The required answer is every line of the data containing the word "that".

(Collected data entries)
____

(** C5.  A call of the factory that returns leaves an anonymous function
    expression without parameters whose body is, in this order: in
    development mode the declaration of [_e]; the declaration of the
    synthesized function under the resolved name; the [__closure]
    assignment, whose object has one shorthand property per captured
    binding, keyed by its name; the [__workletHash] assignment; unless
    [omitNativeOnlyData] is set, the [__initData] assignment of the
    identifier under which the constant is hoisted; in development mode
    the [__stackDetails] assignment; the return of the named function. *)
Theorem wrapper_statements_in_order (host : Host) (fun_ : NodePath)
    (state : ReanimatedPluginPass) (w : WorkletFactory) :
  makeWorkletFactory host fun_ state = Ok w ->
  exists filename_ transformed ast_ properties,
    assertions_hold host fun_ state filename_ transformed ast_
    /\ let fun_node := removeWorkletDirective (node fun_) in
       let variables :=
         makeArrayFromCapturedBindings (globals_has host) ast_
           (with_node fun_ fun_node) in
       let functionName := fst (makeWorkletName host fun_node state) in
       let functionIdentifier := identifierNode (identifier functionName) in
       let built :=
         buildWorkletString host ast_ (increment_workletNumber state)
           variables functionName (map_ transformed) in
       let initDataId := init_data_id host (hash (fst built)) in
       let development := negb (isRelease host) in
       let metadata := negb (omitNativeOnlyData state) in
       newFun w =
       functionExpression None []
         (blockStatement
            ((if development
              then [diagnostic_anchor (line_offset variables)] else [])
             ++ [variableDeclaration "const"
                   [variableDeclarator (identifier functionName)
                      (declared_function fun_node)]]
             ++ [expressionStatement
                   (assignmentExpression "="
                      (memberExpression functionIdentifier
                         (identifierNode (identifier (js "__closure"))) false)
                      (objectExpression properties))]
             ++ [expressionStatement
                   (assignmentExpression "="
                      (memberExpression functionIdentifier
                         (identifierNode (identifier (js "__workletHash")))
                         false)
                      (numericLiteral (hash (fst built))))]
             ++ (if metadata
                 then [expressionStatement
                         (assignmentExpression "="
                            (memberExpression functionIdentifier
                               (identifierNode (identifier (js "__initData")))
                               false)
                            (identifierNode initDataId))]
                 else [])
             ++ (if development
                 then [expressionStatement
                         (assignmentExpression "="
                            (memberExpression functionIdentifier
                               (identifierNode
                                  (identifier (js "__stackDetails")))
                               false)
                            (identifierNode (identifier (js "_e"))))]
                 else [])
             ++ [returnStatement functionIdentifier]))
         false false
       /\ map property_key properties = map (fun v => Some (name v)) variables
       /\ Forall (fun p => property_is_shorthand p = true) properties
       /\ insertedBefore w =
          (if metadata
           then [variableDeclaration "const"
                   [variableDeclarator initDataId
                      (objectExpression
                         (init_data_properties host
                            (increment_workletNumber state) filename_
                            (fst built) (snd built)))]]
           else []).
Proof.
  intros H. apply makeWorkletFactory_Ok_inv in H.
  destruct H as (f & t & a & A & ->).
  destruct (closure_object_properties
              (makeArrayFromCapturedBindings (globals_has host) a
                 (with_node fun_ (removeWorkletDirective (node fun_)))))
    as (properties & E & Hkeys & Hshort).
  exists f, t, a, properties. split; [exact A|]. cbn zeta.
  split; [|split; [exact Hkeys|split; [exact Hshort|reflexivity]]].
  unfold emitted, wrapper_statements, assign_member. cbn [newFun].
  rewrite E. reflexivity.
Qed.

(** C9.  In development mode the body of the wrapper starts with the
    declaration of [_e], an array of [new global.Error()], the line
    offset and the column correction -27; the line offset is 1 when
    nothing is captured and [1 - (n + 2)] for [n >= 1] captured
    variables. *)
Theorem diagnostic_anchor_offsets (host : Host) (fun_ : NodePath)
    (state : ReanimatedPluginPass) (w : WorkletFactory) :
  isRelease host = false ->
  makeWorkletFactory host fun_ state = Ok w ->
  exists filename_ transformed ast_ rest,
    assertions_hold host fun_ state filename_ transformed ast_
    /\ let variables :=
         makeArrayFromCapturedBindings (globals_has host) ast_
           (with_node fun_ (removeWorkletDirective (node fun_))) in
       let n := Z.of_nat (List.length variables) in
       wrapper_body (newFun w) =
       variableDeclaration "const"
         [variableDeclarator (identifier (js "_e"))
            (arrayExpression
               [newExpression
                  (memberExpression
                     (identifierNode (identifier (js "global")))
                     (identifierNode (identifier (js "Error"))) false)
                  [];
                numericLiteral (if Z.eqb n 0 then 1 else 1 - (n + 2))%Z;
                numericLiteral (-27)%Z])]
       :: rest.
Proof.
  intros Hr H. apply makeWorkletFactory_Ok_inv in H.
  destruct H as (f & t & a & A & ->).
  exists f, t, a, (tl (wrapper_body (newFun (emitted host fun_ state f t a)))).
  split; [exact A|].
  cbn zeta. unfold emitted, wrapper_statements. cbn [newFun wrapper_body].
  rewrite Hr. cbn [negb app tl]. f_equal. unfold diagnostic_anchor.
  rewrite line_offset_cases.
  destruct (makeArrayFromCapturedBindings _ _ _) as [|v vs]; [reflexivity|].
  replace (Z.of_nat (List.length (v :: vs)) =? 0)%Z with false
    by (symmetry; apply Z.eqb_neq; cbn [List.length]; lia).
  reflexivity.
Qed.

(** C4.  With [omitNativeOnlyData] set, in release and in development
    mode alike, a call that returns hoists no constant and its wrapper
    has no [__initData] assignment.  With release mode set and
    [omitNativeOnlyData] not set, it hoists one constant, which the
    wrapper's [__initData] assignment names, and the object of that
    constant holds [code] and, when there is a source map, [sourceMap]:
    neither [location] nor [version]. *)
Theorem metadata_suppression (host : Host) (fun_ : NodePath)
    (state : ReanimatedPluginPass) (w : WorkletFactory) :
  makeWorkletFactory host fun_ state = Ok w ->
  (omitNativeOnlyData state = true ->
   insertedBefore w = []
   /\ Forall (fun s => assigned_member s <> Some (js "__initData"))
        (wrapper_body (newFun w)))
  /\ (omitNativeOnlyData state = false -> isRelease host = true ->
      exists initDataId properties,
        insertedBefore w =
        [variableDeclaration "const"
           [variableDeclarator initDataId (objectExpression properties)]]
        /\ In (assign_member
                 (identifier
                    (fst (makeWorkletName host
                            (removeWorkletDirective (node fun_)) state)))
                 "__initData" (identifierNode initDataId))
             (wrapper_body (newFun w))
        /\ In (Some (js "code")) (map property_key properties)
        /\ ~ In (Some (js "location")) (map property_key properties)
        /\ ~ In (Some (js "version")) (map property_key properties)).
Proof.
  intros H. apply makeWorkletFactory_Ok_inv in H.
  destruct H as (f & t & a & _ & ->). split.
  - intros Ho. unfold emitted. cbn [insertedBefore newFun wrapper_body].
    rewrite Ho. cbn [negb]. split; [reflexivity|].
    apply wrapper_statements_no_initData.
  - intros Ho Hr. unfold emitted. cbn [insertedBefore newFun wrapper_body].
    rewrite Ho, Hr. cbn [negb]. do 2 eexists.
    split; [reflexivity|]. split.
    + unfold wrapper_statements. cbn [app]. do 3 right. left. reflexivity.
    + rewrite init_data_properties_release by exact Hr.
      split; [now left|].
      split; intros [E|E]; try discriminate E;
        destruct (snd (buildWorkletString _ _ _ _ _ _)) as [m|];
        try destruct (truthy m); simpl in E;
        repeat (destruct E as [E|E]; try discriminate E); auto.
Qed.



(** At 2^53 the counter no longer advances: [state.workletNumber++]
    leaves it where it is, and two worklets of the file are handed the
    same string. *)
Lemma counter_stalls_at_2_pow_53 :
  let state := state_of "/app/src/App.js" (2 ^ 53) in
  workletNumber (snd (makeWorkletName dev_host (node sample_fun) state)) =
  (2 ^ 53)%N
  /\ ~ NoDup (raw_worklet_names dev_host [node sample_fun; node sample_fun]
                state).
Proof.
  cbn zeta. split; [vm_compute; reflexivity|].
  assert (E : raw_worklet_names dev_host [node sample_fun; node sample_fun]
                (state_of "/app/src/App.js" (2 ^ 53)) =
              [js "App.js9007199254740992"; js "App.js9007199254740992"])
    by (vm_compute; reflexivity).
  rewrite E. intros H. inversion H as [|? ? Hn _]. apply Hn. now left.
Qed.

____

### Completed exercise
(** C5.  A call of the factory that returns leaves an anonymous function
    mode alike, a call that returns hoists no constant and its wrapper
    wrapper's [__initData] assignment names, and the object of that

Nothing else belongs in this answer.